> _WHAT IS EXPECTED_
Beneath this instruction is a block of data; output from it exactly the lines that run from the one containing "seeding whose route" through the one containing "let d' := snd seeded in", inclusive.

> _EXERCISE DATA_
(** X14.  seedDefaultData writes only to operators and routes, and only by
    appending.  When it resolves, the operator phone is in the operators
    table.  When that phone is already there, nothing is written, so
    seeding is idempotent; in particular, an operator left behind by a
    seeding whose route INSERT failed is never given its route by a later
    seeding.  A seeding of a database without that operator that resolves
    leaves a route owned by the new operator, so that a first route exists. *)
Theorem seedDefaultData_seeds_once :
  forall (ran : seed_statement -> bool) (phone name : option string) (d : db),
    let seeded := seedDefaultData ran phone name d in
    let d' := snd seeded in
    let operatorPhone := env_or phone "1234567890" in
    (bookings d' = bookings d /\ message_logs d' = message_logs d /\
     exists os rs, operators d' = operators d ++ os /\ routes d' = routes d ++ rs) /\
    (fst seeded = true -> known_operator d' operatorPhone = true) /\
    (known_operator d operatorPhone = true -> seeded = (ran SeedSelectOperator, d)) /\
    (fst seeded = true ->
     forall ran' name', seedDefaultData ran' phone name' d' = (ran' SeedSelectOperator, d')) /\
    (ran SeedSelectOperator = true -> ran SeedInsertOperator = true ->
     forall ran' name', snd (seedDefaultData ran' phone name' d') = d') /\
    (known_operator d operatorPhone = false -> fst seeded = true ->
     lowest_id (routes d') <> None /\
     exists o r, In o (operators d') /\ In r (routes d') /\
                 Operator.phone_number o = operatorPhone /\
                 Route.operator_id r = Operator.id o).
Proof.
  intros ran phone name d. cbn zeta.
  assert (forall ran' name' x,
             known_operator x (env_or phone "1234567890") = true ->
             seedDefaultData ran' phone name' x = (ran' SeedSelectOperator, x)) as Hskip.
  { intros ran' name' x Hk. unfold seedDefaultData, known_operator in *.
    destruct (ran' SeedSelectOperator); [|reflexivity]. cbn [negb].
    destruct (find _ (operators x)); [reflexivity | discriminate]. }
  assert (forall x rows,
             known_operator x (env_or phone "1234567890") = false ->
             known_operator
               (set_operators x
                  (operators x ++
                   Operator.mk (next_id 0 (map Operator.id (operators x)))
                               (env_or name "Default Operator")
                               (env_or phone "1234567890") 1 :: rows))
               (env_or phone "1234567890") = true) as Hin.
  { intros x rows Hk. unfold known_operator in *. cbn [operators set_operators].
    destruct (find _ (operators x)) eqn:F; [discriminate|].
    rewrite (find_app_none _ _ _ F). cbn. now rewrite String.eqb_refl. }
  assert (forall x : db,
             bookings x = bookings x /\ message_logs x = message_logs x /\
             exists os rs, operators x = operators x ++ os /\ routes x = routes x ++ rs)
    as Hsame.
  { intros x. repeat split. exists [], []. now rewrite !app_nil_r. }
  destruct (known_operator d (env_or phone "1234567890")) eqn:Hk.
  - rewrite (Hskip ran name d Hk). cbn [fst snd].
    split; [apply Hsame|]. split; [auto|]. split; [auto|].
    split; [intros _ ran' name'; now apply Hskip|].
    split; [|discriminate].
    intros _ _ ran' name'. now rewrite Hskip.
  - remember (seedDefaultData ran phone name d) as seeded eqn:Hs.
    unfold seedDefaultData in Hs. pose proof Hk as Hk'. unfold known_operator in Hk'.
    destruct (ran SeedSelectOperator); cbn [negb] in Hs.
    2:{ subst seeded. cbn [fst snd]. split; [apply Hsame|].
        repeat split; intros; discriminate. }
    destruct (find _ (operators d)); [discriminate|].
    destruct (ran SeedInsertOperator); cbn [negb] in Hs.
    2:{ subst seeded. cbn [fst snd]. split; [apply Hsame|].
        repeat split; intros; discriminate. }
    specialize (Hin d [] Hk).
    destruct (ran SeedInsertRoute); cbn [negb] in Hs; subst seeded; cbn [fst snd].
    + split; [|split; [|split; [|split; [|split]]]].
      * repeat split. do 2 eexists. split; reflexivity.
      * intros _. exact Hin.
      * discriminate.
      * intros _ ran' name'. apply Hskip. exact Hin.
      * intros _ _ ran' name'. rewrite Hskip; [reflexivity | exact Hin].
      * intros _ _. split; [apply lowest_id_app_some|].
        do 2 eexists. cbn [operators routes set_operators set_routes].
        split; [apply in_or_app; right; now left|].
        split; [apply in_or_app; right; now left|]. split; reflexivity.
    + split; [|split; [|split; [|split; [|split]]]]; try discriminate.
      * repeat split. exists [Operator.mk (next_id 0 (map Operator.id (operators d)))
                                          (env_or name "Default Operator")
                                          (env_or phone "1234567890") 1], [].
        cbn. now rewrite app_nil_r.
      * intros _ _ ran' name'. rewrite Hskip; [reflexivity | exact Hin].
Qed.
(** X1. Given strings whose lengths fit and a malloc that succeeds, the
    string in the block that joinname returns is the normalized path, the
    separator and the normalized name ("." when both are empty), and the
    block has one byte more than that string: it is sized to fit. *)
Theorem joinname_block_exact (junk : nat -> ascii) (path name : list ascii) :
  cstring path -> cstring name -> join_fits path name ->
  exists block,
    joinname (Some junk) path name = Str block
    /\ contents block = join path name
    /\ length block = S (strlen block).
Proof.
  intros Hp Hn Hfit. exists (join path name ++ [NUL]).
  pose proof (join_cstring path name Hp Hn) as Hj.
  split; [|split].
  - rewrite joinname_spec by assumption. reflexivity.
  - apply contents_terminated, Hj.
  - rewrite strlen_terminated, length_app by exact Hj. simpl. lia.
Qed.

Lemma joinname_block_exact_witness :
  cstring (lit "/usr/") /\ cstring (lit "//lib")
  /\ join_fits (lit "/usr/") (lit "//lib")
  /\ exists block,
       joinname fresh (lit "/usr/") (lit "//lib") = Str block
       /\ contents block = lit "/usr/lib"
       /\ length block = S (strlen block).
Proof.
  assert (H1 : cstring (lit "/usr/")) by reflexivity.
  assert (H2 : cstring (lit "//lib")) by reflexivity.
  assert (H3 : join_fits (lit "/usr/") (lit "//lib")) by (vm_compute; discriminate).
  refine (conj H1 (conj H2 (conj H3 _))).
  exact (joinname_block_exact _ (lit "/usr/") (lit "//lib") H1 H2 H3).
Defined.

(** X2. joinname writes every byte of the block: what it returns does not
    depend on what malloc left in the block. *)
Theorem joinname_overwrites_block
  (junk1 junk2 : nat -> ascii) (path name : list ascii) :
  cstring path -> cstring name -> join_fits path name ->
  joinname (Some junk1) path name = joinname (Some junk2) path name.
Proof.
  intros Hp Hn Hfit. rewrite !joinname_spec by assumption. reflexivity.
Qed.

Lemma joinname_overwrites_block_witness :
  cstring (lit "/usr") /\ cstring (lit "lib")
  /\ join_fits (lit "/usr") (lit "lib")
  /\ joinname (Some (fun _ => "a"%char)) (lit "/usr") (lit "lib")
     = joinname (Some (fun i => ascii_of_nat i)) (lit "/usr") (lit "lib").
Proof.
  assert (H1 : cstring (lit "/usr")) by reflexivity.
  assert (H2 : cstring (lit "lib")) by reflexivity.
  assert (H3 : join_fits (lit "/usr") (lit "lib")) by (vm_compute; discriminate).
  refine (conj H1 (conj H2 (conj H3 _))).
  exact (joinname_overwrites_block _ _ (lit "/usr") (lit "lib") H1 H2 H3).
Defined.

(** X3. The string that joinname returns is never empty, ends inside the
    block, and is at most one byte longer than the path and the name
    together. *)
Theorem joinname_length_bounds (junk : nat -> ascii) (path name : list ascii) :
  cstring path -> cstring name -> join_fits path name ->
  exists block,
    joinname (Some junk) path name = Str block
    /\ (1 <= strlen block < length block)%nat
    /\ (strlen block <= strlen path + strlen name + 1)%nat.
Proof.
  intros Hp Hn Hfit. exists (join path name ++ [NUL]).
  pose proof (join_cstring path name Hp Hn) as Hj.
  pose proof (join_length path name) as Hl.
  rewrite strlen_terminated, length_app, !strlen_cstring by assumption.
  split; [|simpl; lia].
  rewrite joinname_spec by assumption. reflexivity.
Qed.

Lemma joinname_length_bounds_witness :
  cstring (lit "") /\ cstring (lit "")
  /\ join_fits (lit "") (lit "")
  /\ exists block,
       joinname fresh (lit "") (lit "") = Str block
       /\ (1 <= strlen block < length block)%nat
       /\ (strlen block <= strlen (lit "") + strlen (lit "") + 1)%nat.
Proof.
  assert (H1 : cstring (lit "")) by reflexivity.
  assert (H3 : join_fits (lit "") (lit "")) by (vm_compute; discriminate).
  refine (conj H1 (conj H1 (conj H3 _))).
  exact (joinname_length_bounds _ (lit "") (lit "") H1 H1 H3).
Defined.

(** X4. For joinname, "." and the empty string are the same argument, as a
    path and as a name. *)
Theorem joinname_dot_is_empty (h : allocator) (path name : list ascii) :
  cstring path -> cstring name ->
  join_fits path (lit ".") -> join_fits (lit ".") name ->
  joinname h path (lit ".") = joinname h path []
  /\ joinname h (lit ".") name = joinname h [] name.
Proof.
  intros Hp Hn Hf1 Hf2.
  unfold join_fits in *. simpl length in *.
  rewrite !joinname_spec
    by (assumption || reflexivity || (unfold join_fits; simpl length; lia)).
  split; reflexivity.
Qed.

Lemma joinname_dot_is_empty_witness :
  cstring (lit "/usr/") /\ cstring (lit "/lib")
  /\ join_fits (lit "/usr/") (lit ".") /\ join_fits (lit ".") (lit "/lib")
  /\ joinname fresh (lit "/usr/") (lit ".") = joinname fresh (lit "/usr/") []
  /\ joinname fresh (lit ".") (lit "/lib") = joinname fresh [] (lit "/lib").
Proof.
  assert (H1 : cstring (lit "/usr/")) by reflexivity.
  assert (H2 : cstring (lit "/lib")) by reflexivity.
  assert (H3 : join_fits (lit "/usr/") (lit ".")) by (vm_compute; discriminate).
  assert (H4 : join_fits (lit ".") (lit "/lib")) by (vm_compute; discriminate).
  refine (conj H1 (conj H2 (conj H3 (conj H4 _)))).
  exact (joinname_dot_is_empty fresh (lit "/usr/") (lit "/lib") H1 H2 H3 H4).
Defined.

> _REPLY TO THE TASK_
    seeding whose route INSERT failed is never given its route by a later
    seeding.  A seeding of a database without that operator that resolves
    leaves a route owned by the new operator, so that a first route exists. *)
Theorem seedDefaultData_seeds_once :
  forall (ran : seed_statement -> bool) (phone name : option string) (d : db),
    let seeded := seedDefaultData ran phone name d in
    let d' := snd seeded in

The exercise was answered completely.